___ Data ___

Lemma try_run_false_iff_finished_witness :
  let s1 := loop_begin (runtime 4 1) 0 fan_out in
  launch_state (runtime 4 1) fan_out s1 /\
  Z.of_nat (length (workers s1)) < 2 ^ 32 /\
  let s := run_schedule (G:=DefaultGroup) (turns 4 20) s1 in
  exists Q, queues s !! 0%nat = Some Q /\
    (try_run 0 s = Some (false, s) <->
     m_queue Q = [] /\ count_idle 0 (workers s) = count_team 0 (workers s)).
Proof.
  assert (launch_state (runtime 4 1) fan_out (loop_begin (runtime 4 1) 0 fan_out)) as HL.
  { split; [reflexivity|]. left. exists 0%nat. reflexivity. }
  assert (Z.of_nat (length (workers (loop_begin (runtime 4 1) 0 fan_out))) < 2 ^ 32)
    as Hlen by (vm_compute; reflexivity).
  split; [exact HL|]. split; [exact Hlen|].
  eexists. split; [vm_compute; reflexivity|].
  refine (proj1 (try_run_false_iff_finished (G:=DefaultGroup) (runtime 4 1) fan_out _
                   (turns 4 20) 0 _ 0 _ HL (or_introl eq_refl) Hlen _ _ _ _)).
  - vm_compute. reflexivity.
  - vm_compute. reflexivity.
  - reflexivity.
  - discriminate.
Defined.

(** ** Whose jobs a worker takes *)

Section OwnQueue.
Context {G : JobQueueGroupType} {HG : InertGroup G}.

___

■ Task requirements
Your task is to quote the lines above, beginning with the first and ending with the one that holds "m_queue Q = []".

■ The completed task
Lemma try_run_false_iff_finished_witness :
  let s1 := loop_begin (runtime 4 1) 0 fan_out in
  launch_state (runtime 4 1) fan_out s1 /\
  Z.of_nat (length (workers s1)) < 2 ^ 32 /\
  let s := run_schedule (G:=DefaultGroup) (turns 4 20) s1 in
  exists Q, queues s !! 0%nat = Some Q /\
    (try_run 0 s = Some (false, s) <->
     m_queue Q = [] /\ count_idle 0 (workers s) = count_team 0 (workers s)).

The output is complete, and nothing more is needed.